Exercise material Start Marker

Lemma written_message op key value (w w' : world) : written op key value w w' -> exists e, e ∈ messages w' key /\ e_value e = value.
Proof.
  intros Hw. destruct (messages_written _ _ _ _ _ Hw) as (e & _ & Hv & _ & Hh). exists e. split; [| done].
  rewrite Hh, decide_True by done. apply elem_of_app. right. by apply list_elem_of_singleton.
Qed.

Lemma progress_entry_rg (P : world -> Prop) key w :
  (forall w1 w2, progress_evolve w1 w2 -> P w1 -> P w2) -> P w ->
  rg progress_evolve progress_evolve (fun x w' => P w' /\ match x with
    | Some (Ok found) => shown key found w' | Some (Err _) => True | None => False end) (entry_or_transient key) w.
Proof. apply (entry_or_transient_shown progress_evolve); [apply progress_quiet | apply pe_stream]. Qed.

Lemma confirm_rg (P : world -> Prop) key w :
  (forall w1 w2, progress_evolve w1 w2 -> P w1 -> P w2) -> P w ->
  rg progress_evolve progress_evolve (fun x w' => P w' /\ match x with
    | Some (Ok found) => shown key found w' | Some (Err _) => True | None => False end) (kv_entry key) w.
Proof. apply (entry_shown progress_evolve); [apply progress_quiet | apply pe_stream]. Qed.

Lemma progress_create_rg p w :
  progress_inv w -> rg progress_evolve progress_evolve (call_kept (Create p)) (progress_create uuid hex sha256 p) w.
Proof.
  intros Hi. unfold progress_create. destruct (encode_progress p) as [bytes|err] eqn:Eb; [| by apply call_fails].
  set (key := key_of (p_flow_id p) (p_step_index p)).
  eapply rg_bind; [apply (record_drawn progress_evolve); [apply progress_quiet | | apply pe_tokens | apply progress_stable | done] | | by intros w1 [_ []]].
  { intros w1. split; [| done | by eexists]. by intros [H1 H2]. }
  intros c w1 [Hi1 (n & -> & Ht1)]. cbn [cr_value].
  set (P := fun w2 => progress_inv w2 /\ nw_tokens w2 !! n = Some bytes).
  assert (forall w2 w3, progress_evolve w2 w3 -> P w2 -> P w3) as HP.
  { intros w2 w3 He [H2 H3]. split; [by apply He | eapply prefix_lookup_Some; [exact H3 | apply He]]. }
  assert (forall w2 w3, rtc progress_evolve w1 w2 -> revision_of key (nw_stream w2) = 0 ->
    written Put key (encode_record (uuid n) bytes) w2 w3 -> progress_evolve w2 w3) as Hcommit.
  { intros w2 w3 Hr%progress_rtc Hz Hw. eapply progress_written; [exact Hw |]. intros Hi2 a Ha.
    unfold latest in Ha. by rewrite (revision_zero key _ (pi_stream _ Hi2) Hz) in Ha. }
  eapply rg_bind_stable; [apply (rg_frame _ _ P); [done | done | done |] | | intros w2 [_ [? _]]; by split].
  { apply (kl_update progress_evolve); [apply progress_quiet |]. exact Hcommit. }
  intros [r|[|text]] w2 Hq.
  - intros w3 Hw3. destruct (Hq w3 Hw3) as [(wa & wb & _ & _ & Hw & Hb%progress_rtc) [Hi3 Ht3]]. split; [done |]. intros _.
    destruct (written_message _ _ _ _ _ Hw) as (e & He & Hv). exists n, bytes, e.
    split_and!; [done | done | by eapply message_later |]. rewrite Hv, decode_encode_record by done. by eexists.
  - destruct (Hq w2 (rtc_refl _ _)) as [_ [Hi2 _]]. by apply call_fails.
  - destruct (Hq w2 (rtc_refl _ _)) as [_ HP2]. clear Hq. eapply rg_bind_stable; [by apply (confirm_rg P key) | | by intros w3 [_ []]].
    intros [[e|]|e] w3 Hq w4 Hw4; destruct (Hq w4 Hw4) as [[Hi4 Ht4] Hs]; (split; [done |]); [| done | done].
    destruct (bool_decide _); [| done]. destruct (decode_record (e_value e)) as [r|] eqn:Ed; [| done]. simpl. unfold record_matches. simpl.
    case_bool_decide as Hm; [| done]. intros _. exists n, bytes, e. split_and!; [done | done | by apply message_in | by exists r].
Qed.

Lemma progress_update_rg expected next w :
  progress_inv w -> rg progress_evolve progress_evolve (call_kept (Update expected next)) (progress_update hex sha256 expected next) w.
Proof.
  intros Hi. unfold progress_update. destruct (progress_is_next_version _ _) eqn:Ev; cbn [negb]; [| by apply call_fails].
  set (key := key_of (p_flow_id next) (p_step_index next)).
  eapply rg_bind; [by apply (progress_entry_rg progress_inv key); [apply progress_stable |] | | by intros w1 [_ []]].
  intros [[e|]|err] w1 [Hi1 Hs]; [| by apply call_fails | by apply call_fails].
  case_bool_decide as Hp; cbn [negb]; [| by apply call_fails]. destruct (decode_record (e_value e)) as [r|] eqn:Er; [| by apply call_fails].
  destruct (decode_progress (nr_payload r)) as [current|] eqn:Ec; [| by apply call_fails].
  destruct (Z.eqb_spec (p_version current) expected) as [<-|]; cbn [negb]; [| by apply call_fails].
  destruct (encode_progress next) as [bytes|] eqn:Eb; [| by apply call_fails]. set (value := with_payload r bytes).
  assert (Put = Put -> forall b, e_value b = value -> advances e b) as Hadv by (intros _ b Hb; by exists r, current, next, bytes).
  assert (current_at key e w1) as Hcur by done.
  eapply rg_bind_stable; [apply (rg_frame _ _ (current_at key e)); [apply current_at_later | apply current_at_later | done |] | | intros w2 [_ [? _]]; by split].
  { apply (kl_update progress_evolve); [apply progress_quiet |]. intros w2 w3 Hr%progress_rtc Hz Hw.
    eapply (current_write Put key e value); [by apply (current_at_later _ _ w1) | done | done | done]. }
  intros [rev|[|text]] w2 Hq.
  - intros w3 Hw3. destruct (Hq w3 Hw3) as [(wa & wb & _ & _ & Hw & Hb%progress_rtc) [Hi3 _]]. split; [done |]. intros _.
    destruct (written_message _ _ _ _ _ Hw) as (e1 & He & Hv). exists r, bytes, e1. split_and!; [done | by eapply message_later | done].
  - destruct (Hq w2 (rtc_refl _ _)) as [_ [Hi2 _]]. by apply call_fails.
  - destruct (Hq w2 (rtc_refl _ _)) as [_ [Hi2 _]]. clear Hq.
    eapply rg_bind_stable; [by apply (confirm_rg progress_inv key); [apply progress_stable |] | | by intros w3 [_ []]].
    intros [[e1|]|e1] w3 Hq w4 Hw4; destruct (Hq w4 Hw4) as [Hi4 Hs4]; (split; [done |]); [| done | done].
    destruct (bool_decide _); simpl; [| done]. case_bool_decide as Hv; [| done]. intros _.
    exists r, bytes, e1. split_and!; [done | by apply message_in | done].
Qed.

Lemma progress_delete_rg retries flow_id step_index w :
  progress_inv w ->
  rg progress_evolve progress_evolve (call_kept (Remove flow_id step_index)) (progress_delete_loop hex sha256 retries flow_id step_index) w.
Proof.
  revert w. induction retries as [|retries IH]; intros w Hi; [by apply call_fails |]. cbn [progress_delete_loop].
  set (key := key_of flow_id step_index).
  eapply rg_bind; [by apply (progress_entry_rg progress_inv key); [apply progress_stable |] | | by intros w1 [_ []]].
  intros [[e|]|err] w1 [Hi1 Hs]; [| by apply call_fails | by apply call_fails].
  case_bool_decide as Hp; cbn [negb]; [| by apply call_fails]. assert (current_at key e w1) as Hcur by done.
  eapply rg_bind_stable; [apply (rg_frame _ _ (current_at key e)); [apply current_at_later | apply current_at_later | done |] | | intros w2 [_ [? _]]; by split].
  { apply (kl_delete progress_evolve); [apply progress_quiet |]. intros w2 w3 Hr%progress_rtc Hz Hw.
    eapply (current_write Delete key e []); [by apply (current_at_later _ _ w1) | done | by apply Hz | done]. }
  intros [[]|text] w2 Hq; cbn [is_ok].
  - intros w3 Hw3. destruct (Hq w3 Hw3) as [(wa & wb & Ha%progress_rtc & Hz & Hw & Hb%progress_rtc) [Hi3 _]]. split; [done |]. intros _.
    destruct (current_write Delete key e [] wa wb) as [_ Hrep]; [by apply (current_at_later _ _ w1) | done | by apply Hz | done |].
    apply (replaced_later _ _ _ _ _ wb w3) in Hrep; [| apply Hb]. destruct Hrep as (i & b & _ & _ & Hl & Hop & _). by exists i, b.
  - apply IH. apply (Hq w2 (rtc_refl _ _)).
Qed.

Exercise material End Marker
Exercise material Start Marker

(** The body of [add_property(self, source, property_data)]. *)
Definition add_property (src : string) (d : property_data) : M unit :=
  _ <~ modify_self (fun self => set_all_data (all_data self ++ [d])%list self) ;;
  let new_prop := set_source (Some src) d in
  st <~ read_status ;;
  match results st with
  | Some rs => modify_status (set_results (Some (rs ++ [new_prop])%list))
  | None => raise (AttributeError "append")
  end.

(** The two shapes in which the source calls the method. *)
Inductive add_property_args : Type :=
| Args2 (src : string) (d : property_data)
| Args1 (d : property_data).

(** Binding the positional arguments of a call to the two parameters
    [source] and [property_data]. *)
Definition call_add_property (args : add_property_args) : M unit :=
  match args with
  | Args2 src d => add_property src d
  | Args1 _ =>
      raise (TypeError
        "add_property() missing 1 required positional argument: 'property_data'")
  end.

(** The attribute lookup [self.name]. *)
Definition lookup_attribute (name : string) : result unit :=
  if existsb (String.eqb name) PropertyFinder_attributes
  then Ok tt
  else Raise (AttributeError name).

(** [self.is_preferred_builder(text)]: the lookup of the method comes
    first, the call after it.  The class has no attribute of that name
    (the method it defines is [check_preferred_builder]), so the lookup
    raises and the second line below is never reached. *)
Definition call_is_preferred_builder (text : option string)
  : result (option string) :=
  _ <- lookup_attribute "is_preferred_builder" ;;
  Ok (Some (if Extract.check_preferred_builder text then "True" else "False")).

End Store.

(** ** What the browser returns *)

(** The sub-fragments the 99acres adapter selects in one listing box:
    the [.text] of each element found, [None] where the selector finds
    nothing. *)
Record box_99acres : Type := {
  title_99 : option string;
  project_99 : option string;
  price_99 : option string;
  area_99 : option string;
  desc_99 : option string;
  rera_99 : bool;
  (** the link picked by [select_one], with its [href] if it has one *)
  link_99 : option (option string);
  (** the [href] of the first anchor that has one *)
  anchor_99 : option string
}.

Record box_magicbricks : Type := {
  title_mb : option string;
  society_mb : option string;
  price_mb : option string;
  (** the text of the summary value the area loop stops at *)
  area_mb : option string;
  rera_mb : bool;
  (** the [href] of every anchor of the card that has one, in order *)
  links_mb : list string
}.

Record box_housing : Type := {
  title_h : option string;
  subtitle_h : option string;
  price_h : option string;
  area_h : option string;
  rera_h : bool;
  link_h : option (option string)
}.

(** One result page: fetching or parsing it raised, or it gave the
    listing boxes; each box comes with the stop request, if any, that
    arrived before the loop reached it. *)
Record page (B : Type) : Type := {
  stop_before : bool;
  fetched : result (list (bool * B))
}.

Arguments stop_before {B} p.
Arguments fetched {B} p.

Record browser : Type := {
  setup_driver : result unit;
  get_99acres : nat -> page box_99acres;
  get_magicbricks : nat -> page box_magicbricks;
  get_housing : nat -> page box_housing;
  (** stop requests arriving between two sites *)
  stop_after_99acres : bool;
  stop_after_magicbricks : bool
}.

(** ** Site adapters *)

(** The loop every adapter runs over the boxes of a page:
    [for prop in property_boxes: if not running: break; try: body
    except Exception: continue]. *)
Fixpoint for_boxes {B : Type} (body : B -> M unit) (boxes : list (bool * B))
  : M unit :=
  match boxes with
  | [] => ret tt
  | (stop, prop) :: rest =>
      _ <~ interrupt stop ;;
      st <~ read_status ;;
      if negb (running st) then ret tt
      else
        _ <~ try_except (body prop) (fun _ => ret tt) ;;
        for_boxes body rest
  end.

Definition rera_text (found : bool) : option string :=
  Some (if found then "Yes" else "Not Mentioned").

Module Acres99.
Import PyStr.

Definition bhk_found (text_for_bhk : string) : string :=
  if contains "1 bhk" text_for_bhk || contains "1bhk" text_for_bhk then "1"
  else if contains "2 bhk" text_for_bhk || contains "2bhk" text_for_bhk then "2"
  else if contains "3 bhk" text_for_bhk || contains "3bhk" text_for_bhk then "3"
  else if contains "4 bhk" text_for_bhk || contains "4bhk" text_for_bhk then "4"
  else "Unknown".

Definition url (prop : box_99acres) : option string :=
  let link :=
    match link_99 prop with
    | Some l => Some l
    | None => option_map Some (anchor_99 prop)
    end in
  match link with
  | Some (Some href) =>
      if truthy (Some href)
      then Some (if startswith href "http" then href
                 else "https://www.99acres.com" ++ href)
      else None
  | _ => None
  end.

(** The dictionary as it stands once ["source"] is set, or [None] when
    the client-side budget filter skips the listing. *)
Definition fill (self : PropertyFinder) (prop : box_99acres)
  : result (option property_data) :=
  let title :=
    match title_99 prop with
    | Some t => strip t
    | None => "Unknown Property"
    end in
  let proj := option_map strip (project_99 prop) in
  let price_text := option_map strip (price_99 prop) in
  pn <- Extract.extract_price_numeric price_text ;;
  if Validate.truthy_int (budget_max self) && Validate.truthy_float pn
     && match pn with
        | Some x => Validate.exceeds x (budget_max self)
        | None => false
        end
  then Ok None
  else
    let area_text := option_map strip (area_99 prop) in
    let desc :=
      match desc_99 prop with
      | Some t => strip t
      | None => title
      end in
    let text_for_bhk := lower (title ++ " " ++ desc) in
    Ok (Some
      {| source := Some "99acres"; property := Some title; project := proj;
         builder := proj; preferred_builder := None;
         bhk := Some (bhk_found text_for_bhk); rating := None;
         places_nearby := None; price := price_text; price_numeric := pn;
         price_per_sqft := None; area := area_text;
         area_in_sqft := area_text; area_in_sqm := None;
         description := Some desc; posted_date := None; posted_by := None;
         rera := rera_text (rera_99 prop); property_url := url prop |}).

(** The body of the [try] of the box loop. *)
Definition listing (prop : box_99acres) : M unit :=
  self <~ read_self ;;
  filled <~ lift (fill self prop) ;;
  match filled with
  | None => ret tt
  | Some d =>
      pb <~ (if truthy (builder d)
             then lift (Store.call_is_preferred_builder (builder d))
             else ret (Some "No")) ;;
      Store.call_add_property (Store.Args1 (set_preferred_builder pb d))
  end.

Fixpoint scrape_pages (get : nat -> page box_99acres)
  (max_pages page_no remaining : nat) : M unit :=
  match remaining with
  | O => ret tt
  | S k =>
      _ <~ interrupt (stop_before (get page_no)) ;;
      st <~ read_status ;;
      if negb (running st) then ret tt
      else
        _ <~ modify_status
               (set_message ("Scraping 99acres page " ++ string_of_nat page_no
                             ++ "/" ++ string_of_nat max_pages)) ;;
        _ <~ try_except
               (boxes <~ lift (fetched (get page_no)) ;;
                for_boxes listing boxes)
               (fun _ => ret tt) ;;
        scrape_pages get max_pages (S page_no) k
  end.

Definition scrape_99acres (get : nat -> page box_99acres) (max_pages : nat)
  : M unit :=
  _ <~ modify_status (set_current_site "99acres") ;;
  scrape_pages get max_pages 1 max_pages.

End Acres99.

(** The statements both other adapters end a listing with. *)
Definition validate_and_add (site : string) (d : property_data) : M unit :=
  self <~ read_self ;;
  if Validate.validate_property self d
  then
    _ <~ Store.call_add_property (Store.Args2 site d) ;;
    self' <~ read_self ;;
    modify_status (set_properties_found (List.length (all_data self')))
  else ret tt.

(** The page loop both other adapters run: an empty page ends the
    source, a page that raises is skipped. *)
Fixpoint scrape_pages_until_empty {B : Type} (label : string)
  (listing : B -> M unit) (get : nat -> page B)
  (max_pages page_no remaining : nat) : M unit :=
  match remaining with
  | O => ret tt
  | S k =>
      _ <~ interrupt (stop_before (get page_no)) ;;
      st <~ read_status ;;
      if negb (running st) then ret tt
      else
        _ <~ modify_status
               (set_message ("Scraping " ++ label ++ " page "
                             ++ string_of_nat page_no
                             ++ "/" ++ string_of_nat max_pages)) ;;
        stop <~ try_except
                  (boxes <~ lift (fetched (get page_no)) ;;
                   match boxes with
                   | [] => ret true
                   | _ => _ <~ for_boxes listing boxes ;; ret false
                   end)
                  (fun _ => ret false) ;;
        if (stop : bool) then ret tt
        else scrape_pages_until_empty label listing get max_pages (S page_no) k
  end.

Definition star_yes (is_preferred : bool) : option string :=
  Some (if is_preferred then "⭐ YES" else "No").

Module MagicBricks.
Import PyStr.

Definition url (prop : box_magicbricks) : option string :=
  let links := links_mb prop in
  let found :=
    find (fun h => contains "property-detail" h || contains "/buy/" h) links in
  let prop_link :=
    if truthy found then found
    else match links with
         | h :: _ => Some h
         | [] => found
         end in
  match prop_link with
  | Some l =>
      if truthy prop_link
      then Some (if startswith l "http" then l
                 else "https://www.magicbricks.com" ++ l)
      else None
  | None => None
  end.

Exercise material End Marker
Exercise material Start Marker

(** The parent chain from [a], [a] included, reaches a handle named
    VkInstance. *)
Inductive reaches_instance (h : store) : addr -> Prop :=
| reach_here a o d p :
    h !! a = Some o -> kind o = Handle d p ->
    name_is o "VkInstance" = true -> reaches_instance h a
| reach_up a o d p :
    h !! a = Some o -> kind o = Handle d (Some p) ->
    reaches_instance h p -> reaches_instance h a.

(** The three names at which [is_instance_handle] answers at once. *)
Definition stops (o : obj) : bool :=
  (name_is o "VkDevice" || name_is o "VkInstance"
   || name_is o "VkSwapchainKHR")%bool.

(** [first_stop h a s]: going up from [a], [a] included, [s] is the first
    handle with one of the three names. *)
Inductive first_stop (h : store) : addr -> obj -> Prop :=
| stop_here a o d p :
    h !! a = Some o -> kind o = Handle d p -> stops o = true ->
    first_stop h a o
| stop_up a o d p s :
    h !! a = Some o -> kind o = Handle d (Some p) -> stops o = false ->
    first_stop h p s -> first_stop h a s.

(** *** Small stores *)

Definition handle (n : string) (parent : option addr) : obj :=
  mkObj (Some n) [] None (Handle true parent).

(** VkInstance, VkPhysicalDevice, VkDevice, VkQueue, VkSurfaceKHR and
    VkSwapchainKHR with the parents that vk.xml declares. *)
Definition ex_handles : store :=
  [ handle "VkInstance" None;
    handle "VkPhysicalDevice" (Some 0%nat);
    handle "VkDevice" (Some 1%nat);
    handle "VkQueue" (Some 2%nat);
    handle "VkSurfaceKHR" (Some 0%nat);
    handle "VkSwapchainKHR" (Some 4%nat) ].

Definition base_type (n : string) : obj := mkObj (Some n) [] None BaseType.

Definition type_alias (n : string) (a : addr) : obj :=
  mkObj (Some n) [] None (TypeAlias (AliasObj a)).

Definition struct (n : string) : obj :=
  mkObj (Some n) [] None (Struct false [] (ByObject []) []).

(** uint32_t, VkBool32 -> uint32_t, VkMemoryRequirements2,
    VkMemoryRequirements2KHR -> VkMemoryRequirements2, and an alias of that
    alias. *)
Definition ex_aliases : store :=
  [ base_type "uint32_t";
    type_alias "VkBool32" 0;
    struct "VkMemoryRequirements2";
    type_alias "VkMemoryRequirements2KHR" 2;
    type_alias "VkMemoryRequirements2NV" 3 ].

Exercise material End Marker

• [Prompt] Could you retype exactly the lines above, starting at the line that contains "Lemma written_message op" and ending at the line that contains "intros Hw. destruct", and nothing more?

• [Task result]
Lemma written_message op key value (w w' : world) : written op key value w w' -> exists e, e ∈ messages w' key /\ e_value e = value.
Proof.
  intros Hw. destruct (messages_written _ _ _ _ _ Hw) as (e & _ & Hv & _ & Hh). exists e. split; [| done].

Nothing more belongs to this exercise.